The witness said he managed to open the mouth and found that the tongue was extremely dark.

He said he pressed the chest to stimulate the heart and as he pressed the chest, the dark substance also came out of the mouth.

He said the case was not manageable and he did not find life in her.

The witness said he recommended Vespers to be taken to Levy Hospital which was the nearest facility and the nurse and some students accompanied her.

He said he was working attending to other people.

Simukumbwa said he did not make any conclusion and thought she could have been in an unconscious state.

He said he refereed Vespers to Levy because UNZA does not have equipment to resuscitate someone in a state she was in.

 

Asked by one of the lawyers representing the family Mulambo Haimbe, the clinical officer said other students told her they found Vespers in her room in a stumping position.

He said she was not breathing but he did not make conclusions.

He said he was told that Vespers’s room was smokey.

Simukumbwa said on the material day, there was a lot of police officers and teargas, which they could smell even from the clinic.

He said a lot of students were running all over to find peace.

And Emmanuel Muma, 26, a third year Law student and resident of Mwanawasa Hostels at Great East Road campus.

He said around 01:00 hours, he was at October Hostels block four which was opposite October two, a female hostel.

Muma said he heard voices of students shouting fire! fire! And he decided to go to the hostel where people were shouting  – third level of October block two.

Muma said instinctively rushed to pick a bucket from his room to try and quench the fire.
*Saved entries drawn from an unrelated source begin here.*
(** *** Signed addition and subtraction *)

(** A block of at most [size] words is not to be had for [r]. *)
Definition refused (m : heap) (r : nat) (size : Z) : Prop :=
  exists n, n <= size /\ bn_wexpand sec m r n = Some (false, m).

(** The result: [v] in the place of [z], or failure to get a block of [size] words; then
    nothing but the sign of the result has changed. *)
Definition outcome (m : heap) (r : nat) (z : BIGNUM) (size v : Z) (res : option (Z * heap)) : Prop :=
  exists ret z', res = Some (ret, <[r := z']> m) /\
    (ret = 1 /\ bn_ok z' /\ grown z z' /\ value z' = v \/
     ret = 0 /\ refused m r size /\ z' = z <| bn_neg := bn_neg z' |>).

Definition signed (neg v : Z) : Z := if neg =? 0 then v else - v.

Lemma with_neg_insert m r z ret neg :
  with_neg (Some (ret, <[r := z]> m)) r neg = Some (ret, <[r := z <| bn_neg := neg |>]> m).
Proof. unfold with_neg, bn_set. simpl. rewrite lookup_insert_eq. simpl. by rewrite insert_insert_eq. Qed.

Lemma fits_neg z neg : bn_fits z -> neg = 0 \/ neg = 1 -> bn_fits (z <| bn_neg := neg |>).
Proof. unfold bn_fits. simpl. tauto. Qed.

(** It depends on the room there is, and not on what the numbers hold. *)
Lemma refused_less m m' r x y size : m !! r = Some x -> m' !! r = Some y -> bn_dmax x <= bn_dmax y -> bn_flags y = bn_flags x ->
  refused m' r size -> refused m r size.
Proof.
  intros Er Er' Hd Hf (n & Hn & Hw). exists n. split; [exact Hn|]. revert Hw.
  unfold bn_wexpand, bn_expand2, bn_expand_internal. rewrite Er, Er'. cbn [mbind option_bind]. rewrite Hf.
  destruct (Z.leb_spec n (bn_dmax y)) as [|Hy]; [done|]. rewrite (proj2 (Z.leb_gt _ _)) by lia.
  rewrite (proj2 (Z.ltb_lt (bn_dmax y) n)), (proj2 (Z.ltb_lt (bn_dmax x) n)) by lia.
  destruct (INT_MAX / (4 * BN_BITS2) <? n); [done|]. destruct (has_bits (bn_flags x) BN_FLG_STATIC_DATA); [done|].
  destruct (if has_bits (bn_flags x) BN_FLG_SECURE then _ else _); [|done]. by destruct (0 <? bn_top y).
Qed.

Lemma refused_same m r x y size : m !! r = Some x -> bn_dmax y = bn_dmax x -> bn_flags y = bn_flags x ->
  refused (<[r := y]> m) r size -> refused m r size.
Proof.
  intros Er Hd Hf. apply (refused_less _ _ _ x y); [done|apply lookup_insert_eq|lia|done].
Qed.

Lemma refused_le m r n k : n <= k -> refused m r n -> refused m r k.
Proof. intros Hk (i & Hi & Hw). exists i. split; [lia|done]. Qed.

Lemma no_memory m r z v n size neg : m !! r = Some z -> bn_wexpand sec m r n = Some (false, m) -> n <= size ->
  outcome m r z size v (with_neg (Some (0, m)) r neg).
Proof.
  intros Er Hn Hs. rewrite <- (insert_id m r z Er) at 2. rewrite with_neg_insert.
  eexists _, _. split; [reflexivity|]. right. split; [done|]. split; [by exists n|]. done.
Qed.

Lemma add_magnitudes m r a b x y z neg : m !! a = Some x -> m !! b = Some y -> m !! r = Some z ->
  bn_ok x -> bn_ok y -> bn_fits z -> neg = 0 \/ neg = 1 -> (bn_top x = 0 -> bn_top y = 0 -> neg = 0) ->
  outcome m r z (Z.max (bn_top x) (bn_top y) + 1) (signed neg (mag x + mag y)) (with_neg (BN_uadd sec m r a b) r neg).
Proof.
  intros Ea Eb Er [Hx Nx] [Hy Ny] Hz Hneg H0.
  destruct (uadd_spec m r a b x y z Ea Eb Er Hx Hy Hz) as [[Hn ->]|(z' & -> & Hf & _ & Hfl & Hm & Ht)];
    [eapply no_memory; [done..|lia]|].
  rewrite with_neg_insert. eexists _, _. split; [reflexivity|]. left. split; [done|].
  destruct Nx as [Nx _], Ny as [Ny _]. pose proof Hx as (_ & Tx & _). pose proof Hy as (_ & Ty & _).
  pose proof (mag_range x Hx). pose proof (mag_range y Hy).
  split; [|split; [done|]; rewrite <- Hm; reflexivity].
  split; [by apply fits_neg|]. unfold normal. change (mag (z' <| bn_neg := neg |>)) with (mag z'). simpl.
  rewrite Hm. clear Hm. destruct (Z.max_spec (bn_top x) (bn_top y)) as [[Hmax E]|[Hmax E]]; rewrite E in Ht; clear E.
  all: split; [intros Hp|intros Hz0; apply H0; destruct Ht as [Ht|[Ht _]]; clear - Ht Hz0 Tx Ty Hmax; lia].
  all: destruct Ht as [E|[E Ht]]; rewrite E in *; [|by rewrite Z.add_simpl_r].
  - specialize (Ny Hp). lia.
  - specialize (Nx Hp). lia.
Qed.

Lemma sub_magnitudes m r a b x y z neg : m !! a = Some x -> m !! b = Some y -> m !! r = Some z ->
  bn_ok x -> bn_ok y -> bn_fits z -> neg = 0 \/ neg = 1 -> mag y < mag x ->
  outcome m r z (Z.max (bn_top x) (bn_top y) + 1) (signed neg (mag x - mag y)) (with_neg (BN_usub sec m r a b) r neg).
Proof.
  intros Ea Eb Er Hx Hy Hz Hneg Hlt.
  assert (bn_top y <= bn_top x).
  { destruct (Z.leb_spec (bn_top y) (bn_top x)); [done|]. pose proof (normal_top x y Hx Hy ltac:(lia)). lia. }
  destruct Hx as [Hx _], Hy as [Hy _].
  destruct (usub_spec m r a b x y z Ea Eb Er Hx Hy Hz) as [[Hn ->]|(z' & -> & Hf & _ & Hfl & Hm & [Hn _])];
    [done|lia|eapply no_memory; [done..|lia]|].
  rewrite with_neg_insert. eexists _, _. split; [reflexivity|]. left. split; [done|].
  split; [|split; [done|]; rewrite <- Hm; reflexivity].
  split; [by apply fits_neg|]. unfold normal. change (mag (z' <| bn_neg := neg |>)) with (mag z'). simpl.
  split; [done|]. intros Ht. pose proof (mag_range z' Hf) as Hr. rewrite Ht in Hr. change (B ^ 0) with 1 in Hr. lia.
Qed.

Lemma zero_outcome m r z size : m !! r = Some z -> bn_fits z ->
  outcome m r z size 0 (with_neg (m ← BN_zero m r; Some (1, m)) r 0).
Proof.
  intros Er (Hz & Ht & Ho & _). unfold BN_zero, bn_set. rewrite Er. cbn -[with_neg]. rewrite with_neg_insert.
  eexists _, _. split; [reflexivity|]. left. split; [done|]. unfold bn_ok, bn_fits, normal, grown. simpl.
  rewrite Z.land_m1_r. split_and!; try done; lia.
Qed.

Lemma outcome_value m r z size v w res : v = w -> outcome m r z size v res -> outcome m r z size w res.
Proof. by intros ->. Qed.

(** The three cases of a comparison. *)
Lemma ucmp_cases m r a b x y z v sx sy : m !! a = Some x -> m !! b = Some y -> m !! r = Some z ->
  bn_ok x -> bn_ok y -> bn_fits z -> sx = 0 \/ sx = 1 -> sy = 0 \/ sy = 1 ->
  (mag y < mag x -> v = signed sx (mag x - mag y)) -> (mag x < mag y -> v = signed sy (mag y - mag x)) ->
  (mag x = mag y -> v = 0) ->
  outcome m r z (Z.max (bn_top x) (bn_top y) + 1) v
    (cmp_res ← BN_ucmp m a b;
     if 0 <? cmp_res then with_neg (BN_usub sec m r a b) r sx
     else if cmp_res <? 0 then with_neg (BN_usub sec m r b a) r sy
     else with_neg (m ← BN_zero m r; Some (1, m)) r 0).
Proof.
  intros Ea Eb Er Hx Hy Hz Hsx Hsy V1 V2 V3.
  destruct (ucmp_spec m a b x y Ea Eb Hx Hy) as (c & -> & Hc). cbn [mbind option_bind].
  destruct (Z.ltb_spec 0 c); [|destruct (Z.ltb_spec c 0)].
  - rewrite Z.sgn_pos in Hc by done. assert (mag y < mag x) by lia.
    eapply outcome_value; [symmetry; by apply V1|]. by apply (sub_magnitudes m r a b x y z).
  - rewrite Z.sgn_neg in Hc by done. assert (mag x < mag y) by lia.
    eapply outcome_value; [symmetry; by apply V2|]. rewrite Z.max_comm. by apply (sub_magnitudes m r b a y x z).
  - replace c with 0 in Hc by lia. assert (mag x = mag y) by (simpl in Hc; lia).
    rewrite V3 by done. by apply zero_outcome.
Qed.

Lemma signs x : bn_ok x -> bn_neg x = 0 \/ bn_neg x = 1.
Proof. intros [(_ & _ & _ & Hn) _]. done. Qed.

Lemma add_sub_spec m r a b x y z : m !! a = Some x -> m !! b = Some y -> m !! r = Some z ->
  bn_ok x -> bn_ok y -> bn_ok z ->
  outcome m r z (Z.max (bn_top x) (bn_top y) + 1) (value x + value y) (BN_add sec m r a b) /\
  outcome m r z (Z.max (bn_top x) (bn_top y) + 1) (value x - value y) (BN_sub sec m r a b).
Proof.
  intros Ea Eb Er Hx Hy [Hz _]. pose proof (signs x Hx) as Sx. pose proof (signs y Hy) as Sy.
  unfold BN_add, BN_sub, value. rewrite Ea, Eb. cbn [mbind option_bind].
  pose proof Hx as [_ [_ Nx]]. pose proof Hy as [_ [_ Ny]].
  split; destruct (Z.eqb_spec (bn_neg x) (bn_neg y)) as [E|E]; cbn [negb].
  - rewrite <- E. eapply outcome_value; [|apply (add_magnitudes m r a b x y z); try done; tauto].
    unfold signed. destruct (bn_neg x =? 0); lia.
  - apply (ucmp_cases m r a b x y z); try done; unfold signed; intros; repeat case_match; lia.
  - apply (ucmp_cases m r a b x y z); try done; [destruct Sy as [-> | ->]; simpl; tauto|..].
    all: rewrite <- E in *; unfold signed; intros; destruct Sx as [-> | ->]; simpl; lia.
  - eapply outcome_value; [|apply (add_magnitudes m r a b x y z); try done; tauto].
    unfold signed. destruct Sx as [S|S], Sy as [S'|S']; rewrite S, S' in *; simpl; lia.
Qed.

(** C33: [BN_add] and [BN_sub] add and subtract signed numbers, whichever of their three
    arguments are the same number: they return 1 and leave the exact sum or difference,
    normalised, or the result cannot get the memory it needs (at most one word more than
    the longer operand), and they return 0 and keep its magnitude. *)
Theorem BN_add_sub_correct m r a b x y z : m !! a = Some x -> m !! b = Some y -> m !! r = Some z ->
  bn_ok x -> bn_ok y -> bn_ok z ->
  outcome m r z (Z.max (bn_top x) (bn_top y) + 1) (value x + value y) (BN_add sec m r a b) /\
  outcome m r z (Z.max (bn_top x) (bn_top y) + 1) (value x - value y) (BN_sub sec m r a b).
Proof. intros. by apply add_sub_spec. Qed.

(** *** Copying and normalising *)

Lemma correct_top_spec m a x : m !! a = Some x -> bn_fits x ->
  exists x', bn_correct_top m a = Some (<[a := x']> m) /\ bn_ok x' /\ mag x' = mag x /\ bn_dmax x' = bn_dmax x /\
    bn_flags x' = bn_flags x /\ bn_neg x' = (if mag x =? 0 then 0 else bn_neg x).
Proof.
  intros E (Hz & Ht & Ho & Hn). unfold bn_correct_top, bn_set. rewrite E. simpl.
  assert (exists t, (if 0 <? bn_top x then top_loop (bn_d x) (Z.to_nat (bn_top x)) else Some (bn_top x)) = Some t /\
    0 <= t <= bn_top x /\ eval (take (Z.to_nat t) (bn_d x)) = mag x /\ (0 < t -> B ^ (t - 1) <= mag x))
    as (t & -> & Ht' & Hev & Hnorm).
  { destruct (Z.ltb_spec 0 (bn_top x)); [|exists (bn_top x); split_and!; try done; lia].
    destruct (top_loop_spec (bn_d x) Ho (Z.to_nat (bn_top x))) as (t & Hr & ? & He & Hp); [unfold zlen in *; lia|].
    exists t. split; [done|]. split; [lia|]. by split. }
  set (x' := x <| bn_top := t |> <| bn_neg := if t =? 0 then 0 else bn_neg x |>
               <| bn_flags := Z.land (bn_flags x) (Z.lnot BN_FLG_FIXED_TOP) |>).
  exists x'. split; [done|]. assert (Em : mag x' = mag x) by (rewrite <- Hev; done).
  split; [|split; [exact Em|]].
  - unfold bn_ok, bn_fits, normal. rewrite Em. simpl. split_and!; try done; try lia; [by case_match; [left|]|].
    intros ->. done.
  - split; [done|]. split; [apply Z.land_m1_r|]. simpl. destruct (Z.eqb_spec t 0) as [->|Hne].
    + simpl in Hev. by rewrite <- Hev.
    + pose proof (B_pos (t - 1) ltac:(lia)). specialize (Hnorm ltac:(lia)).
      by rewrite (proj2 (Z.eqb_neq _ _)) by lia.
Qed.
He said other students ALSO carried buckets and hosepipes for fire extinguishers and together they tried to put out the fire for about 20 minutes.

 

Muma said they were trying to quench the fire from a distance but while doing that, the police fired teargas near the block where they were and so they had to run away.

He said after they managed to reduce the fire to the level where they could go through the passages, he suggested that they should check the rooms on that level in case there was someone who was left behind.

Muma said they started checking the gutted room 21 because there was less fire on the other side.

He said they proceeded to check the other rooms 22,23 and 24 and there were no students.

Muma said thereafter, they checked room 25, on the left side of the room, which was demarcated with lockers, but there was no one.

He said he proceeded to check the right side of room 25 and he found a lady in a squatting position between a bed and a table.

Muma said the room was quite smokey and the moment they saw someone, they picked her because they could not stay longer in the room and went downstairs as it was smokey.

He said they managed to get transport from the security and they rushed her to UNZA clinic.

Muma noted that there was no response from Vespers in terms of her consciousness and they were referred to Levy Hospital.

He said when they got to Levy, they were attended to by a doctor and nurse, and Vespers was placed on the bed.

He said the female doctor asked the nurse to get a machine but later said it was not necessary as she was dead.

Muma said the case was considered a Brought In Dead and were asked to fill in a form.

He said they were told that since the mortuary at Levy Hospital was full, the officers advised them to take Vespers’ body to UTH.

Muma said at that point, they got back in the ambulance and went to UTH police where they gave information, which was entered in the OB book, after which they were referred to the mortuary.

He said Vespers’ room had visible smoke and it was dark because the light was off but they were able to spot her as they used the phone torches.

Muma said he actually suffered a cough the following day.

He said the door to the room was closed.